Convidei-me a conversar com os astros, viajei por alguns minutos e neste instante um pensamento apareceu na minha mente: ... Vou aproveitar este céu e andar alguns quilômetros a noite a ter a lua como companhia na estrada. A lua naquele momento tinha um significado muito especial para a minha pessoa. Perdi minha esposa, companheira das minhas viagens, e depois de dois anos aquela era uma viagem solo depois da minha esposa ter nos deixado para estar ao lado de Deus... A lua que me acompanha jamais a poderia substituir a Carmem naquele momento, mas aquele sentimento de estar sobre a minha motocicleta, e as estrelas brindando o meu caminho, era como se eu a estive perpetuando na garupa da minha motocicleta.
Refleti alguns segundos sobre a possibilidade de viajar a noite, pois é sabido de todos sobre os perigos da viagem noturna... avaliei e reavaliei, consultei os astros, os espíritos, olhei novamente para o céu e suas estrelas, e uma delas em especial me dava um norte que alimentava o coração e a alma, fazendo que sequer soubesse o que era cansaço, aumentando a vontade de prosseguir em frente.
E naquele momento ainda deitado apreciando as estrelas, tomei a decisão de viajar direto até Curitiba à noite, nada menos que mais 1000 km de estrada. A decisão de seguir em frente além de escutar o meu coração, uma energia tomou conta do meu corpo, e tinha como único objetivo, estar em casa.

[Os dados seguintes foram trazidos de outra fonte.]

(** * sqlite-rest: the schema-driven query engine of [cmd/sqlite-rest/main.go]

    A shallow embedding of the handlers of [main.go] ([loadTableInfo],
    [handleAPIInfo], [handleTableQuery], [handleRecordQuery]) together with
    the parts of the Go libraries they call ([strconv], [net/url],
    [database/sql]) and a small executable model of the SQLite statements the
    program issues. *)

From Stdlib Require Import ZArith Strings.Byte Ascii String List Sorted Permutation Lia.
From Stdlib Require Import DecimalString DecimalZ.
From stdpp Require Import gmap strings list fin_maps.

Local Open Scope string_scope.
Local Open Scope list_scope.

(** ** Go values *)

(** A Go [error], identified with the text [err.Error()] returns. *)
Definition error := string.

(** A Go call returning [(A, error)]. *)
Inductive result (A : Type) : Type :=
  | Ok (a : A)
  | Err (e : error).
Arguments Ok {A} a.
Arguments Err {A} e.

(** [x, err := m; if err != nil { return err }; k]. *)
Definition try {A B} (m : result A) (k : A -> result B) : result B :=
  match m with
  | Ok a => k a
  | Err e => Err e
  end.

Notation "'let?' x ':=' m 'in' k" := (try m (fun x => k))
  (at level 10, x pattern, m at level 100, k at level 200).

(** A Go slice. [None] is the nil slice (what [var xs []T] declares, rendered
    as JSON [null]); [Some l] is an allocated slice ([make([]T, 0)],
    [[]T{}], or the result of appending to nil). *)
Definition slice (A : Type) := option (list A).

Definition elems {A} (s : slice A) : list A := default [] s.

(** [append(s, xs...)]. Appending no element returns [s] itself. *)
Definition append {A} (s : slice A) (xs : list A) : slice A :=
  match xs with
  | [] => s
  | _ => Some (elems s ++ xs)
  end.

(** ** strconv *)

Module strconv.

Definition is_digit (c : ascii) : bool :=
  (48 <=? nat_of_ascii c)%nat && (nat_of_ascii c <=? 57)%nat.

Definition digit_value (c : ascii) : Z := Z.of_nat (nat_of_ascii c) - 48.

(** The digit loop of [ParseUint] in base 10: [n = n*10 + digit]. *)
Fixpoint parse_digits (s : string) (n : Z) : option Z :=
  match s with
  | EmptyString => Some n
  | String ch s' =>
      if is_digit ch then parse_digits s' (n * 10 + digit_value ch)%Z else None
  end.

(** [strconv.Atoi] on a 64-bit platform: an optional sign, one or more
    decimal digits and nothing else; [None] stands for a syntax error or a
    value outside [int]. *)
Definition Atoi (s : string) : option Z :=
  let unsigned (neg : bool) (digits : string) :=
    match digits with
    | EmptyString => None
    | _ =>
        match parse_digits digits 0 with
        | Some n =>
            let v := if neg then (- n)%Z else n in
            if ((- 2 ^ 63 <=? v) && (v <=? 2 ^ 63 - 1))%Z then Some v else None
        | None => None
        end
    end in
  match s with
  | EmptyString => None
  | String "-" s' => unsigned true s'
  | String "+" s' => unsigned false s'
  | _ => unsigned false s
  end.

(** The [%d] verb of [fmt.Sprintf] ([strconv.Itoa]). *)
Definition Itoa (n : Z) : string := NilEmpty.string_of_int (Z.to_int n).

End strconv.

(** ** net/url and the gin request context *)

Module url.

(** [url.Values] is [map[string][]string]. *)
Abbreviation Values := (gmap string (list string)).

(** [url.ParseQuery] on the decoded [key=value] pairs of the query string,
    in URL order: [m[key] = append(m[key], value)]. *)
Definition ParseQuery (pairs : list (string * string)) : Values :=
  fold_left (fun m kv => <[kv.1 := default [] (m !! kv.1) ++ [kv.2]]> m) pairs ∅.

End url.

Module gin.

(** The part of [gin.Context] the handlers read. [RawQuery] is the query
    string of the request URL as its decoded [key=value] pairs;
    [RangeQuery] is the sequence of entries a
    [for key, values := range c.Request.URL.Query()] loop visits (Go leaves
    the order unspecified); [ParamID] is [c.Param("id")]. *)
Record Context := {
  RawQuery : list (string * string);
  RangeQuery : list (string * list string);
  ParamID : string;
}.

(** [c.Request.URL.Query()]. *)
Definition URLQuery (c : Context) : url.Values := url.ParseQuery (RawQuery c).

(** Go's [range] over a map visits every entry exactly once. *)
Definition range_ok (c : Context) : Prop :=
  RangeQuery c ≡ₚ map_to_list (URLQuery c).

Viajar a noite sempre me fascinou, e naquele instante eu só desejava compartilhar a estrada com aquele céu maravilhoso, onde os raios do luar faziam com que a estrada se parecesse com uma via incandescente no meio da noite.
Não queria saber das horas, muito menos o quanto já tinha percorrido. Fiz uma seleção musical na minha cabeça das melhores músicas e vinha escutando-as com um arranjo todo especial.
Enfim, graças a Deus cheguei bem. Na verdade a emoção daquela viagem tinha algo a mais, do que simplesmente percorrer toda esta distância de forma ininterrupta, atravessando dia e noite e os quilômetros percorridos, mas o real sentido além de poder vivenciar um sentimento de saudade da minha esposa sob tantas bênçãos das estrelas e da lua, mas de voltar e dividir naquele domingo a mesa do meu lar para o almoço com os meus filhos. O meu íntimo me disse... Valeu à pena.
"agradeço ao Senhor é ele que nos conduz"
Edson Sionek"O viajante de moto sente o cheiro do mato, escuta o barulho do vento, a brisa do mar, o calor e a chuva, sente na pele a fuligem, o cheiro da gasolina e do óleo, o ronco do motor, o giro, a trepidação e a velocidade da vida"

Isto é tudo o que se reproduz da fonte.